● **WORK ITEM**:
In the entries that follow, the first line to write out is the one containing "(** The whole", and the last is the one containing "5%nat); [by vm_compute|]. apply". Reproduce that stretch exactly, with nothing before or after it.

====

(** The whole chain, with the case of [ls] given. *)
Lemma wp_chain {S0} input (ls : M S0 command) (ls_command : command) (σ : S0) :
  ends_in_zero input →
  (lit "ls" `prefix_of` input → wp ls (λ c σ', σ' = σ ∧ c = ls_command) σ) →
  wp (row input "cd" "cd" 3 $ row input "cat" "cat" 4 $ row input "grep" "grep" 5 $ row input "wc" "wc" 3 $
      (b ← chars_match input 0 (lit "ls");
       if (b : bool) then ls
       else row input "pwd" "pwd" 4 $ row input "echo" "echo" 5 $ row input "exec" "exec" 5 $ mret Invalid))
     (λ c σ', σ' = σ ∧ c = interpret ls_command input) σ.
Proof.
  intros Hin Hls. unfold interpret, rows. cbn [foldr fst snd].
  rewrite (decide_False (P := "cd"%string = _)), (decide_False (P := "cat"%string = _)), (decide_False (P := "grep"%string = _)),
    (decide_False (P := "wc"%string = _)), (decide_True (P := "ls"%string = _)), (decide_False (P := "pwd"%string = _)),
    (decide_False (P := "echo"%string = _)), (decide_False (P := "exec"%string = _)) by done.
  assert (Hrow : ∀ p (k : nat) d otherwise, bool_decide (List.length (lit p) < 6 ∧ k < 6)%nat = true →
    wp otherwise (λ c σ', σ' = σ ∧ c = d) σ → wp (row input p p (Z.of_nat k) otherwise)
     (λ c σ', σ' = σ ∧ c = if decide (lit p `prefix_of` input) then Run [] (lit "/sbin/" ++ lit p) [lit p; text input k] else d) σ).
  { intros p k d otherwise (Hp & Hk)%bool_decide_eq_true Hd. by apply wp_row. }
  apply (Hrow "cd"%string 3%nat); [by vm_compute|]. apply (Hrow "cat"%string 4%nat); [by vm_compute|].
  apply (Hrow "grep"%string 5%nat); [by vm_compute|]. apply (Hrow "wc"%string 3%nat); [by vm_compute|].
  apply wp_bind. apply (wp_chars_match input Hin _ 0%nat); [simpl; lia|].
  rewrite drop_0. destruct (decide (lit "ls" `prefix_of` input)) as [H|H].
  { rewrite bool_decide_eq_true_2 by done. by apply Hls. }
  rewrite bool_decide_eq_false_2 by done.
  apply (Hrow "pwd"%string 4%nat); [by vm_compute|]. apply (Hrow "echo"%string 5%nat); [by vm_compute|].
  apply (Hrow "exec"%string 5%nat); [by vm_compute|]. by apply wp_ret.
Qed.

====

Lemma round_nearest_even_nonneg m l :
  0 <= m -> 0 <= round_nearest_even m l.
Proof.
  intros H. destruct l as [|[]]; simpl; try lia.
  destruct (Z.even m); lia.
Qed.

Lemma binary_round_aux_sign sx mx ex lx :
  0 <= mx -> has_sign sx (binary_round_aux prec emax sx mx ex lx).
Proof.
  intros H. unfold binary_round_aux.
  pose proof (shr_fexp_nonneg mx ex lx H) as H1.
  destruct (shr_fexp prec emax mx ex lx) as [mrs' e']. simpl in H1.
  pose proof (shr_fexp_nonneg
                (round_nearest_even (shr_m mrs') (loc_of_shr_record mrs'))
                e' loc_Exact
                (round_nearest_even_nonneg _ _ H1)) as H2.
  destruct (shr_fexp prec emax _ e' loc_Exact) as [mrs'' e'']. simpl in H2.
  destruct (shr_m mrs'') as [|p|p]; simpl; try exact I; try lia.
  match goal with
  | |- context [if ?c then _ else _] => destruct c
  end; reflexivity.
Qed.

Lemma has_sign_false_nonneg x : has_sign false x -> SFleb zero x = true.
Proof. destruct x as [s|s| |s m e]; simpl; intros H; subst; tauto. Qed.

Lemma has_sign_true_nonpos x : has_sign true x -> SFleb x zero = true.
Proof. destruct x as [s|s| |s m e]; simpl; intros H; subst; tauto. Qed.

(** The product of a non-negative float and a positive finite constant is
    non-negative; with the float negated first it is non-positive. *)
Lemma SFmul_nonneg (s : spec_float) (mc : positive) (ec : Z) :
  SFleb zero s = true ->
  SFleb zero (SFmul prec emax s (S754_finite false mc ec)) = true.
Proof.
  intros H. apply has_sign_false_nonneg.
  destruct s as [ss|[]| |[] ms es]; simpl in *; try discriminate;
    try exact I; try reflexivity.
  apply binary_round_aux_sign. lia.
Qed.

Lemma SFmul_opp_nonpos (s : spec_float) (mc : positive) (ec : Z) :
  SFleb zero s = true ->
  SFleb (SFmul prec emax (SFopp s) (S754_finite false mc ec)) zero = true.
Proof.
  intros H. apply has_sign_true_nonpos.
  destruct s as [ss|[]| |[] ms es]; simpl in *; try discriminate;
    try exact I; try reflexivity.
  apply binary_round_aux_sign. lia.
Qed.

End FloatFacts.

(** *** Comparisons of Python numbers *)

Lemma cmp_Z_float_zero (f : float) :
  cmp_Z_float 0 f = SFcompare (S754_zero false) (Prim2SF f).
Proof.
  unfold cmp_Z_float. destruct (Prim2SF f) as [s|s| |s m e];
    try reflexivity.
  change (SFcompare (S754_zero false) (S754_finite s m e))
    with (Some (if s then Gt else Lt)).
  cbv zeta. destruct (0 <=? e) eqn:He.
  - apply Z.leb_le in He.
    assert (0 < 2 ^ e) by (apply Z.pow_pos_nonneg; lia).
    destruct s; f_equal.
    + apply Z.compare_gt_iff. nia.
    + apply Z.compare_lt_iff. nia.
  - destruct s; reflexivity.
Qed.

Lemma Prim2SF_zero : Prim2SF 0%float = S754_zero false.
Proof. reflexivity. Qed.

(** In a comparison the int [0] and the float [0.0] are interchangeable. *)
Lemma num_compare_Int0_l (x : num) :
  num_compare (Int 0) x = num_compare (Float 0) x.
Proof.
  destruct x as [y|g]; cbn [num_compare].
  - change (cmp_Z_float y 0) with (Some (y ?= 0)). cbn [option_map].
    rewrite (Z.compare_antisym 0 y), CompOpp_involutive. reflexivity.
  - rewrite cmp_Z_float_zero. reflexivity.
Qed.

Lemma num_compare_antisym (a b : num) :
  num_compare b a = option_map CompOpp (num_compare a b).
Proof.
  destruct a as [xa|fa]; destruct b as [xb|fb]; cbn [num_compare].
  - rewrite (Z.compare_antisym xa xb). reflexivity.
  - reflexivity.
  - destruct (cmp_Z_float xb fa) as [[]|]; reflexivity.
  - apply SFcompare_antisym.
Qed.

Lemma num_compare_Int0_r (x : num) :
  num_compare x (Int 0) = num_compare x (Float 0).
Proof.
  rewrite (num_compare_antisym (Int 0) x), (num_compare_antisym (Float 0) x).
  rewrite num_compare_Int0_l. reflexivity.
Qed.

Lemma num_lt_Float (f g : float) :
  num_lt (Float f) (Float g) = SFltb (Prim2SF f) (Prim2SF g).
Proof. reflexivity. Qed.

====

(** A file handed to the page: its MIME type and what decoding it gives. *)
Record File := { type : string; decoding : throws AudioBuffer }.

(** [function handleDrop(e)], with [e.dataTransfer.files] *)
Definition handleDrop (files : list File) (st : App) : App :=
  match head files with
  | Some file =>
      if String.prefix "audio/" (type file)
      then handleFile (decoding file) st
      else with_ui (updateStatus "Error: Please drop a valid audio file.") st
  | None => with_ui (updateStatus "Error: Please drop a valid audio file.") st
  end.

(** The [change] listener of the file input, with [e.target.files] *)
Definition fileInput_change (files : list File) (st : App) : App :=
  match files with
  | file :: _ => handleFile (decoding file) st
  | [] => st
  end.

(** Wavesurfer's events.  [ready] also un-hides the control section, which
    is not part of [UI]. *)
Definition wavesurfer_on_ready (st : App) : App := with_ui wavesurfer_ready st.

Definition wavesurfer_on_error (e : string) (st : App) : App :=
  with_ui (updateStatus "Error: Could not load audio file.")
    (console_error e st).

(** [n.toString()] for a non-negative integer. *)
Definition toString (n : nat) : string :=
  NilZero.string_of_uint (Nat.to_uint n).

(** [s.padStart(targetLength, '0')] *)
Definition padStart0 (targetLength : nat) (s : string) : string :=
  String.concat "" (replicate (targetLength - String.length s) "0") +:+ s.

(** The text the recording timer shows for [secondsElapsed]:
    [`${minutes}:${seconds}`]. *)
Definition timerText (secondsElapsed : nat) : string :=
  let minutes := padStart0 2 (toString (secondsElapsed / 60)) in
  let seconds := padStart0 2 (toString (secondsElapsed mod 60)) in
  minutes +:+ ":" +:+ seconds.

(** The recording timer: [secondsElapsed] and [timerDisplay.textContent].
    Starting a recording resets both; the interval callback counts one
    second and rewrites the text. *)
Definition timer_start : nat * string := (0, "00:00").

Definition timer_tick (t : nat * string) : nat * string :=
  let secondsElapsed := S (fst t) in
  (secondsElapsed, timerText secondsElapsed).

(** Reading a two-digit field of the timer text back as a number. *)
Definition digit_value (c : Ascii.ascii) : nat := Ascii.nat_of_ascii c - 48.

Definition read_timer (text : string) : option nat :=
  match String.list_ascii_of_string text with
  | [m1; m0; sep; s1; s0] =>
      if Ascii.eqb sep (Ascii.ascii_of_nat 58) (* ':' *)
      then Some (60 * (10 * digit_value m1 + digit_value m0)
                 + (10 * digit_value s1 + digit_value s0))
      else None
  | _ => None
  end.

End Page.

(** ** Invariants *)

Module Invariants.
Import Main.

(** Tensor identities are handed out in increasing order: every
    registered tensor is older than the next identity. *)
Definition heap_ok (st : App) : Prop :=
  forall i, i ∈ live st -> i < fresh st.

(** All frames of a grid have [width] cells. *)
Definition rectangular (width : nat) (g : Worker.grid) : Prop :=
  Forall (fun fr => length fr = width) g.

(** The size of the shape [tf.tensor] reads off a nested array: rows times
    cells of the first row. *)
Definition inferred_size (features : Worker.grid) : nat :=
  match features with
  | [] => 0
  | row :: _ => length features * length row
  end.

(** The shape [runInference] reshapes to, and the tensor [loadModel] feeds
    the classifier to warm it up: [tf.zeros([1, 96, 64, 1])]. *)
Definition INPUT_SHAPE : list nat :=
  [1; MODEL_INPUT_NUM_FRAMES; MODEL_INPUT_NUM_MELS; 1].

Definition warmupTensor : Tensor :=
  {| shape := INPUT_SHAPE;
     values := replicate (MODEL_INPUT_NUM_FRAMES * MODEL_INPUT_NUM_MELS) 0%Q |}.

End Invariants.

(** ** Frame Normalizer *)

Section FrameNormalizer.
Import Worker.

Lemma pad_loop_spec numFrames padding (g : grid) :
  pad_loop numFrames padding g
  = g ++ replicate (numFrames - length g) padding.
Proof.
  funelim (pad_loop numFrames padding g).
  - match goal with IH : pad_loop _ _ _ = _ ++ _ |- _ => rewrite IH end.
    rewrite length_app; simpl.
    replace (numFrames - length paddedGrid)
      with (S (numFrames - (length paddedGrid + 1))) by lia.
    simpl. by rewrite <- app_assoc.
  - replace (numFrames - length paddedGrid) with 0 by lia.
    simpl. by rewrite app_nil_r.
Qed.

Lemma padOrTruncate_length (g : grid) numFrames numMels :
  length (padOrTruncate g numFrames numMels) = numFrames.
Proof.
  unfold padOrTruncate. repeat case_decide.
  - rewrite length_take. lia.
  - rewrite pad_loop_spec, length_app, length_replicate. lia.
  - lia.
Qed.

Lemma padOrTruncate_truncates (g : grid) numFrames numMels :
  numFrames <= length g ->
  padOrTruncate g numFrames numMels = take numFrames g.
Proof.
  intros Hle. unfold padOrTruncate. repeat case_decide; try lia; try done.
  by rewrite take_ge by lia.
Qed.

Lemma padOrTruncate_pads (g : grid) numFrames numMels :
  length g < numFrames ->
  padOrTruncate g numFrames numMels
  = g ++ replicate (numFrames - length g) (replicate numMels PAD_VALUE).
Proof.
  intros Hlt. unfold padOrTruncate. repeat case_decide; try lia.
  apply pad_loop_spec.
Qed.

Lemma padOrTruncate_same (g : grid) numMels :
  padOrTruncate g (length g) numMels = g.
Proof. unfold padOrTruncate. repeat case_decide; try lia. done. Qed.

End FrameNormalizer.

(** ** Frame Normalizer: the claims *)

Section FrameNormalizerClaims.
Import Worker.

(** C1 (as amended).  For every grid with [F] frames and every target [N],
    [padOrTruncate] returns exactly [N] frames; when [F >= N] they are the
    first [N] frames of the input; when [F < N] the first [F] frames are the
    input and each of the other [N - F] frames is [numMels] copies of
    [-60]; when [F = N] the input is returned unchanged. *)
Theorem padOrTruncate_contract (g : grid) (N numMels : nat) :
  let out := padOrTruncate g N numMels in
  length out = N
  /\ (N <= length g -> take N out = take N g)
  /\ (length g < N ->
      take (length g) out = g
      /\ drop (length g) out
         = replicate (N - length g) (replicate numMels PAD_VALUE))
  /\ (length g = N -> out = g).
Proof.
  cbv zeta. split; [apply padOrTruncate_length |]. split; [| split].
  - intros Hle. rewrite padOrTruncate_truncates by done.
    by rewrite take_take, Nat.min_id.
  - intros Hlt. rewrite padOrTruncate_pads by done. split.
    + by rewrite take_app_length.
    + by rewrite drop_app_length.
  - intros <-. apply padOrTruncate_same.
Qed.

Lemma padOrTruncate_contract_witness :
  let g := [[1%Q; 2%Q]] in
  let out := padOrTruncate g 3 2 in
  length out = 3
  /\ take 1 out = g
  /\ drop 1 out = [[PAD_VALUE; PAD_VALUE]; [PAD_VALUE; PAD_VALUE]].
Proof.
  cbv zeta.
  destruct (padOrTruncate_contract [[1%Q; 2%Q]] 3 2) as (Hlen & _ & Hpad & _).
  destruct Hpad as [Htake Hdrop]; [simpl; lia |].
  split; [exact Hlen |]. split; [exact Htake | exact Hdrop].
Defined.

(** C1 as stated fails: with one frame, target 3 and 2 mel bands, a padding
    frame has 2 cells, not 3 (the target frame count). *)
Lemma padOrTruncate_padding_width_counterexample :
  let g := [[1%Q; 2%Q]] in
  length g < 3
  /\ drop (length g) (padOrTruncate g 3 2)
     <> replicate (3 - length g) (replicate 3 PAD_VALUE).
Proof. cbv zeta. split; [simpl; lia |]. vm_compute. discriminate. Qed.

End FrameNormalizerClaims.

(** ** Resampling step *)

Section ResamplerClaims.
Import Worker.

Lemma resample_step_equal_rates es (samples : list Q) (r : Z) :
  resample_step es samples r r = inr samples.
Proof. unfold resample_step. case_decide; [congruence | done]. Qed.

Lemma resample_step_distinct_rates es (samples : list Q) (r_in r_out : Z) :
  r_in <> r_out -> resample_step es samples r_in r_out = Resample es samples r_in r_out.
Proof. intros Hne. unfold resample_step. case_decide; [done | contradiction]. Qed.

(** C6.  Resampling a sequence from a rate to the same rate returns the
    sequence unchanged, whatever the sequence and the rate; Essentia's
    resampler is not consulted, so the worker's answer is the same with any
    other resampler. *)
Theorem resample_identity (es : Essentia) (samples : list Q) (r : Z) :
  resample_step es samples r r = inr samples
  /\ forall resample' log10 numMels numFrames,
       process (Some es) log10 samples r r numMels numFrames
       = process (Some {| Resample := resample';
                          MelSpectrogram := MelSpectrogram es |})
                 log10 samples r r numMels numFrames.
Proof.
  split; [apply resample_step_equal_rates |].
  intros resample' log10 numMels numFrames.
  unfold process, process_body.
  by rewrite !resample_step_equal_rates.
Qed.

====

● **RESULT BELOW**:
(** The whole chain, with the case of [ls] given. *)
Lemma wp_chain {S0} input (ls : M S0 command) (ls_command : command) (σ : S0) :
  ends_in_zero input →
  (lit "ls" `prefix_of` input → wp ls (λ c σ', σ' = σ ∧ c = ls_command) σ) →
  wp (row input "cd" "cd" 3 $ row input "cat" "cat" 4 $ row input "grep" "grep" 5 $ row input "wc" "wc" 3 $
      (b ← chars_match input 0 (lit "ls");
       if (b : bool) then ls
       else row input "pwd" "pwd" 4 $ row input "echo" "echo" 5 $ row input "exec" "exec" 5 $ mret Invalid))
     (λ c σ', σ' = σ ∧ c = interpret ls_command input) σ.
Proof.
  intros Hin Hls. unfold interpret, rows. cbn [foldr fst snd].
  rewrite (decide_False (P := "cd"%string = _)), (decide_False (P := "cat"%string = _)), (decide_False (P := "grep"%string = _)),
    (decide_False (P := "wc"%string = _)), (decide_True (P := "ls"%string = _)), (decide_False (P := "pwd"%string = _)),
    (decide_False (P := "echo"%string = _)), (decide_False (P := "exec"%string = _)) by done.
  assert (Hrow : ∀ p (k : nat) d otherwise, bool_decide (List.length (lit p) < 6 ∧ k < 6)%nat = true →
    wp otherwise (λ c σ', σ' = σ ∧ c = d) σ → wp (row input p p (Z.of_nat k) otherwise)
     (λ c σ', σ' = σ ∧ c = if decide (lit p `prefix_of` input) then Run [] (lit "/sbin/" ++ lit p) [lit p; text input k] else d) σ).
  { intros p k d otherwise (Hp & Hk)%bool_decide_eq_true Hd. by apply wp_row. }
  apply (Hrow "cd"%string 3%nat); [by vm_compute|]. apply (Hrow "cat"%string 4%nat); [by vm_compute|].
  apply (Hrow "grep"%string 5%nat); [by vm_compute|]. apply (Hrow "wc"%string 3%nat); [by vm_compute|].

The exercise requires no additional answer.